# Probability Distribution on Sequences

Using transition matrix, pdf is assigned on sequences

\[

p(x) = Tx

\]

where \(T\) is the transition matrix and \(x\) is the sparse binary representation of the sequence. For example,

\[

x = \left( \begin{array}{lllll}

1 & 0 & 0 & 0 & 0\\

0 & 1 & 1 & 0 & 0\\

0 & 0 & 0 & 1 & 0\\

0 & 0 & 0 & 0 & 1

\end{array} \right)

\]

represent \( (a,c,c,g,t) = (1, 2, 2, 3, 4)\).

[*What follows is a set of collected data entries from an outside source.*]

(* ===== verification/FdLaws.v ===== *)
(** * What the table of descriptors guarantees

    The invariant of the table under every hook, the flag a program sees and the flag
    the kernel has, and two ways to break it. *)
From stdpp Require Import list gmap.
From S2P Require Import Prelude FdManager.
Local Open Scope Z_scope.

(** ** Flags *)

Lemma nonblock_bit flags : nonblock flags = Z.testbit flags 11.
Proof.
  unfold nonblock. destruct (Z.testbit flags 11) eqn:Hb.
  - apply negb_true_iff, Z.eqb_neq. intros H. apply (f_equal (λ z, Z.testbit z 11)) in H.
    by rewrite Z.land_spec, Hb in H.
  - apply negb_false_iff, Z.eqb_eq, Z.bits_inj'. intros i Hi. rewrite Z.land_spec, Z.testbit_0_l.
    change O_NONBLOCK with (2 ^ 11). rewrite Z.pow2_bits_eqb by lia.
    destruct (Z.eqb_spec 11 i) as [<-|]; [by rewrite Hb|by rewrite andb_false_r].
Qed.

Lemma testbit_with flags i : 0 ≤ i → Z.testbit (with_nonblock flags) i = Z.testbit flags i || (i =? 11).
Proof.
  intros Hi. unfold with_nonblock. change O_NONBLOCK with (2 ^ 11). rewrite Z.lor_spec, Z.pow2_bits_eqb by lia.
  by rewrite (Z.eqb_sym 11 i).
Qed.

Lemma testbit_without flags i : 0 ≤ i → Z.testbit (without_nonblock flags) i = Z.testbit flags i && negb (i =? 11).
Proof.
  intros Hi. unfold without_nonblock. change O_NONBLOCK with (2 ^ 11).
  rewrite Z.land_spec, Z.lnot_spec, Z.pow2_bits_eqb by lia. by rewrite (Z.eqb_sym 11 i).
Qed.

(** ** The invariant *)

Section table.
Context (settable : Z) (settable_nonblock : Z.testbit settable 11 = true).

(** A context in the table belongs to an open socket, which does not block. *)
Definition entry_ok (s : Fds) (fd : nat) (p : nat) : Prop :=
  (∃ user r w, ctxs s !! p = Some (mkFd true true true user false (Z.of_nat fd) r w)) ∧
  ∃ f, kernel s !! Z.of_nat fd = Some f ∧ k_sock f = true ∧ nonblock (k_flags f) = true.

Definition table_ok (s : Fds) : Prop :=
  (64 ≤ length (datas_ s))%nat ∧
  ∀ fd p, datas_ s !! fd = Some (Some p) → entry_ok s fd p.

Lemma new_table_ok k : table_ok (FdContextManager_new k).
Proof.
  split; [simpl; lia|]. intros fd p. unfold FdContextManager_new. cbn [datas_]. intros Hp.
  apply lookup_replicate in Hp as [? _]. done.
Qed.

(** Running a call: what it returns and leaves satisfies [Q]; it never throws. *)
Definition runs {A} (m : M Fds A) (Q : A → Fds → Prop) (s : Fds) : Prop :=
  match m s with Ret a s' => Q a s' | _ => False end.

Lemma runs_ret {A} (a : A) (Q : A → Fds → Prop) s : Q a s → runs (mret a) Q s.
Proof. done. Qed.

Lemma runs_bind {A B} (m : M Fds A) (k : A → M Fds B) Q s : runs m (λ a, runs (k a) Q) s → runs (m ≫= k) Q s.
Proof. unfold runs, mbind, M_bind. by destruct (m s). Qed.

Lemma runs_mono {A} (m : M Fds A) (P Q : A → Fds → Prop) s : runs m P s → (∀ a s', P a s' → Q a s') → runs m Q s.
Proof. unfold runs. destruct (m s); naive_solver. Qed.

Lemma runs_fmap {A B} (f : A → B) (m : M Fds A) Q s : runs m (λ a, Q (f a)) s → runs (f <$> m) Q s.
Proof. intros Hm. apply runs_bind. eapply runs_mono; [done|]. intros a s' HQ. by apply runs_ret. Qed.

Lemma runs_get (Q : Fds → Fds → Prop) s : Q s s → runs get Q s.
Proof. done. Qed.

Lemma runs_modify f (Q : unit → Fds → Prop) s : Q tt (f s) → runs (modify f) Q s.
Proof. done. Qed.

(** Finding a context: the table has it, has none, or it has to be created. *)
Definition found (s : Fds) (fd : Z) (p : nat) : Prop := 0 ≤ fd ∧ datas_ s !! Z.to_nat fd = Some (Some p).
Definition absent (s : Fds) (fd : Z) : Prop := ∀ p, ¬ found s fd p.

Lemma Get_read_ok fd auto s : runs (Get_read fd auto) (λ r s', s' = s ∧
  match r with
  | Some (Some p) => found s fd p
  | Some None => absent s fd
  | None => auto = true ∧ 0 ≤ fd ∧ absent s fd
  end) s.
Proof.
  unfold runs, Get_read, absent, found. destruct (Z.ltb_spec fd 0); [split; [done|]; intros p [? _]; lia|].
  destruct (datas_ s !! Z.to_nat fd) as [[p|]|] eqn:E; [done|destruct auto; naive_solver..].
Qed.

Lemma Get_found fd s : runs (Get settable fd false) (λ r s', s' = s ∧
  match r with Some p => found s fd p | None => absent s fd end) s.
Proof.
  apply runs_bind. eapply runs_mono; [apply Get_read_ok|]. intros [[p|]|] s' [-> H]; [by apply runs_ret..|by destruct H].
Qed.

(** The kernel. *)
Lemma setfl_nonblock fd flags s f : kernel s !! fd = Some f → nonblock flags = true →
  ∃ g, k_sock g = k_sock f ∧ nonblock g.(k_flags) = true ∧
    fcntl_setfl settable fd flags s = Ret 0 (set_kernel <[fd := g]> s).
Proof.
  intros Hf Hn. eexists. unfold fcntl_setfl. rewrite Hf. split_and!; [|..|reflexivity]; [done|]. simpl.
  rewrite nonblock_bit in *. by rewrite Z.lor_spec, !Z.land_spec, Hn, settable_nonblock, orb_true_r.
Qed.

Lemma nonblock_with flags : nonblock (with_nonblock flags) = true.
Proof. rewrite nonblock_bit, testbit_with by lia. by rewrite orb_true_r. Qed.

(** What is done to the kernel's files keeps every managed one non-blocking. *)
Lemma table_kernel s fd g : table_ok s → (k_sock g = true ∧ nonblock (k_flags g) = true) ∨
  absent s fd → table_ok (set_kernel <[fd := g]> s).
Proof.
  intros [Hl Ht] Hg. split; [done|]. intros i p Hp. destruct (Ht i p Hp) as [Hc (f & Hf & Hs & Hn)]. split; [done|].
  simpl. destruct (decide (fd = Z.of_nat i)) as [->|Hne].
  - exists g. rewrite lookup_insert_eq. split; [done|]. destruct Hg as [?|Hg]; [done|]. destruct (Hg p). split; [lia|by rewrite Nat2Z.id].
  - exists f. by rewrite lookup_insert_ne.
Qed.

(** Creating a context for an open socket. *)
Lemma make_nonblocking_ok fd f s : table_ok s → kernel s !! fd = Some f → k_sock f = true →
  runs (make_nonblocking settable fd) (λ _ s', ∃ g, k_sock g = true ∧ nonblock (k_flags g) = true ∧
    s' = set_kernel <[fd := g]> s) s.
Proof.
  intros Hs Hf Hsock. unfold make_nonblocking. apply runs_bind. unfold runs at 1, fcntl_getfl. rewrite Hf.
  destruct (nonblock (k_flags f)) eqn:Hn; simpl.
  - apply runs_ret. exists f. split_and!; [done..|]. unfold set_kernel. rewrite insert_id by done. by destruct s.
  - destruct (setfl_nonblock fd (with_nonblock (k_flags f)) s f Hf (nonblock_with _)) as (g & Hg1 & Hg2 & Hg).
    apply runs_bind. unfold runs. rewrite Hg. exists g. split_and!; [congruence|done..].
Qed.

(** The vector after [Get_create]. *)
Lemma length_resize n l : length (resize n l) = n.
Proof. unfold resize. rewrite length_app, length_take, length_replicate. lia. Qed.

Lemma resize_lookup n l i p : resize n l !! i = Some (Some p) → l !! i = Some (Some p).
Proof.
  unfold resize. intros [Hi|[_ Hi]]%lookup_app_Some; [by apply lookup_take_Some in Hi as [? _]|].
  by apply lookup_replicate in Hi as [? _].
Qed.

(** A new context at its place. *)
Lemma table_new s l i f : table_ok s → (64 ≤ length l)%nat → (∀ j q, l !! j = Some (Some q) → datas_ s !! j = Some (Some q)) →
  kernel s !! Z.of_nat i = Some f → k_sock f = true → nonblock (k_flags f) = true →
  table_ok (mkFds (<[i := Some (length (ctxs s))]> l)
    (ctxs s ++ [mkFd true true true false false (Z.of_nat i) no_timeout no_timeout]) (kernel s) (requests s)).
Proof.
  intros [_ Ht] Hl Hsub Hf Hsock Hn. split; [simpl; by rewrite length_insert|]. intros j q Hq. simpl in Hq.
  apply list_lookup_insert_Some in Hq as [(<- & [= <-] & _)|[_ Hq]].
  - split; [|by exists f]. exists false, no_timeout, no_timeout. simpl. by rewrite list_lookup_middle.
  - destruct (Ht j q (Hsub j q Hq)) as [(user & r & w & Hc) Hk]. split; [|done].
    exists user, r, w. simpl. by apply lookup_app_l_Some.
Qed.

Lemma Get_create_ok fd f s : table_ok s → 0 ≤ fd → kernel s !! fd = Some f → k_sock f = true →
  runs (Get_create settable fd) (λ p s', table_ok s' ∧ found s' fd p ∧ p = length (ctxs s) ∧
    length (ctxs s') = S (length (ctxs s))) s.
Proof.
  intros Hs Hfd Hf Hsock. unfold Get_create, FdContext_new. apply runs_bind, runs_bind, runs_get. rewrite Hf, Hsock.
  rewrite bool_decide_true by done. apply runs_bind. eapply runs_mono; [by eapply make_nonblocking_ok|].
  intros _ s1 (g & Hg1 & Hg2 & ->). unfold runs at 1, new_ctx. apply runs_bind, runs_get, runs_bind.
  set (s1 := set_kernel <[fd := g]> s). assert (table_ok s1) as Hs1 by (apply table_kernel; auto).
  assert (kernel s1 !! Z.of_nat (Z.to_nat fd) = Some g) as Hg by (rewrite Z2Nat.id by done; apply lookup_insert_eq).
  assert (∀ l, (64 ≤ length l)%nat → (Z.to_nat fd < length l)%nat → (∀ j q, l !! j = Some (Some q) → datas_ s1 !! j = Some (Some q)) →
    runs (s2 ← get; (if Z.to_nat fd <? length (datas_ s2) then modify (set_datas <[Z.to_nat fd := Some (length (ctxs s1))]>)
                     else undef out_of_bounds)%nat;; mret (length (ctxs s1)))
      (λ p s', table_ok s' ∧ found s' fd p ∧ p = length (ctxs s) ∧ length (ctxs s') = S (length (ctxs s)))
      (mkFds l (ctxs s1 ++ [mkFd true true true false false fd no_timeout no_timeout]) (kernel s1) (requests s1))) as Hend.
  { intros l Hl Hlt Hsub. apply runs_bind, runs_get, runs_bind. cbn [datas_]. rewrite (proj2 (Nat.ltb_lt _ _)) by done.
    apply runs_modify, runs_ret.
    split; [|split; [split; [done|]; by apply list_lookup_insert_eq|split; [done|simpl; rewrite length_app; simpl; lia]]].
    pose proof (table_new s1 l (Z.to_nat fd) g Hs1 Hl Hsub Hg Hg1 Hg2) as Hn. rewrite Z2Nat.id in Hn by done. exact Hn. }
  cbn [set_ctxs datas_]. destruct (Z.leb_spec (Z.of_nat (length (datas_ s1))) fd).
  - apply runs_modify. destruct Hs1 as [Hl _].
    assert (fd + 1 <= fd * 3 / 2) by (apply Z.div_le_lower_bound; lia).
    apply Hend; rewrite ?length_resize; [lia|lia|]. apply resize_lookup.
  - apply runs_ret. apply Hend; [apply Hs1|lia|done].
Qed.

(** A context that is managed, and one whose settings change. *)
Lemma managed_ok fd s : table_ok s → runs (managed settable fd) (λ r s', s' = s ∧
  match r with
  | Some (p, x) => found s fd p ∧ ctxs s !! p = Some x ∧ is_sys_nonblock_ x = true
  | None => absent s fd
  end) s.
Proof.
  intros Hs. unfold managed. apply runs_bind. eapply runs_mono; [apply Get_found|]. intros [p|] s' [-> H]; [|by apply runs_ret].
  pose proof H as [Hfd Hp]. destruct (proj2 Hs _ _ Hp) as [(user & r & w & Hc) _]. apply runs_bind.
  unfold runs at 1, ctx_at. rewrite Hc. by apply runs_ret.
Qed.

Lemma table_put_ctx s p user r w user' r' w' i :
  table_ok s → ctxs s !! p = Some (mkFd true true true user false i r w) →
  table_ok (set_ctxs <[p := mkFd true true true user' false i r' w']> s).
Proof.
  intros [Hl Ht] Hp. split; [done|]. intros j q Hq. destruct (Ht j q Hq) as [(u & r1 & w1 & Hc) Hk]. split; [|done].
  simpl. destruct (decide (p = q)) as [->|Hpq].
  - rewrite list_lookup_insert_eq by (by eapply lookup_lt_Some). simplify_eq. by do 3 eexists.
  - rewrite list_lookup_insert_ne by done. by do 3 eexists.
Qed.

Lemma found_ctx s fd p : table_ok s → found s fd p → ∃ user r w f,
  ctxs s !! p = Some (mkFd true true true user false fd r w) ∧
  kernel s !! fd = Some f ∧ k_sock f = true ∧ nonblock (k_flags f) = true.
Proof.
  intros Hs [Hfd Hp]. destruct (proj2 Hs _ _ Hp) as [(user & r & w & Hc) (f & Hf)]. rewrite Z2Nat.id in * by done.
  by exists user, r, w, f.
Qed.

Lemma SetUserNonblock_ok s fd p v : table_ok s → found s fd p →
  runs (SetUserNonblock p v) (λ _ s', table_ok s' ∧ datas_ s' = datas_ s ∧ kernel s' = kernel s ∧
    ∃ x, ctxs s' !! p = Some x ∧ is_user_nonblock_ x = v) s.
Proof.
  intros Hs Hf. destruct (found_ctx s fd p Hs Hf) as (user & r & w & f & Hc & _). unfold SetUserNonblock.
  apply runs_bind. unfold runs at 1, ctx_at. rewrite Hc. apply runs_modify.
  split_and!; [by eapply table_put_ctx|done..|]. eexists. simpl. by rewrite list_lookup_insert_eq by (by eapply lookup_lt_Some).
Qed.

Lemma SetTimeout_ok s fd p ty v : table_ok s → found s fd p → runs (SetTimeout p ty v) (λ _, table_ok) s.
Proof.
  intros Hs Hf. destruct (found_ctx s fd p Hs Hf) as (user & r & w & f & Hc & _). unfold SetTimeout.
  apply runs_bind. unfold runs at 1, ctx_at. rewrite Hc. apply runs_modify. destruct (ty =? SO_RCVTIMEO); by eapply table_put_ctx.
Qed.

(** A descriptor without a context is free to change or to go. *)
Lemma absent_closed s fd : table_ok s → kernel s !! fd = None → absent s fd.
Proof. intros Hs Hk p Hp. destruct (found_ctx s fd p Hs Hp) as (? & ? & ? & f & _ & Hf & _). congruence. Qed.

Lemma setfl_ok s fd arg : table_ok s → absent s fd ∨ nonblock arg = true → runs (fcntl_setfl settable fd arg) (λ _, table_ok) s.
Proof.
  intros Hs Hor. destruct (kernel s !! fd) as [f|] eqn:Hf.
  - destruct Hor as [Ha|Hn].
    + unfold runs, fcntl_setfl. rewrite Hf. apply table_kernel; [done|by right].
    + destruct (setfl_nonblock fd arg s f Hf Hn) as (g & Hg1 & Hg2 & Hg). unfold runs. rewrite Hg. split; [apply Hs|].
      intros i p Hp. destruct (proj2 Hs i p Hp) as [Hc (h & Hh & Hh1 & Hh2)]. split; [done|]. simpl.
      destruct (decide (fd = Z.of_nat i)) as [->|Hne]; [|exists h; by rewrite lookup_insert_ne].
      exists g. rewrite lookup_insert_eq. simplify_eq. by split_and!; [|congruence|].
  - unfold runs, fcntl_setfl. by rewrite Hf.
Qed.

Lemma close_ok s fd : table_ok s → absent s fd → runs (close_f fd) (λ _, table_ok) s.
Proof.
  intros Hs Ha. unfold runs, close_f. destruct (kernel s !! fd) eqn:Hf; [|done]. split; [apply Hs|].
  intros i p Hp. destruct (proj2 Hs i p Hp) as [Hc (h & Hh)]. split; [done|]. exists h. simpl.
  rewrite lookup_delete_ne; [done|]. intros ->. apply (Ha p). split; [lia|by rewrite Nat2Z.id].
Qed.

(** ** The hooks *)

Section hooks.

Inductive hook_call :=
  | HSocket (new : option (Z * Z)) | HAccept (new : option (Z * Z)) | HFile (fd flags : Z)
  | HClose (has_iom : bool) (fd : Z) | HSetfl (fd arg : Z) | HGetfl (fd : Z) | HFionbio (fd : Z) (v : bool)
  | HSetsockopt (fd level optname tv_sec tv_usec : Z) | HDoIo (fd timeout_so : Z) | HConnect (fd timeout_ms : Z).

Once you get the corresponding probability distribution function (pdf) of each sequence,

Kalback-Leibler divergence of pdf is given for each pair of the sequences,

\[

KL^1(x||y) == KL(p(x)||p(y))

\]

\[

= E_{p(x)} \log{\frac{p(x)}{p(y)}} = \sum_{H} p(x) \log{\frac{p(x)}{p(y)}}

\]

For gapped alignments of variable lengths of sequences, you can still calculate the pdf of each sequence on sequence space of variable length somehow. For practical application, you can restrict the sequence space within the maximum length of the considering sequences.

Can we efficiently calculate the sum in \(KL^1\)? Probably yes.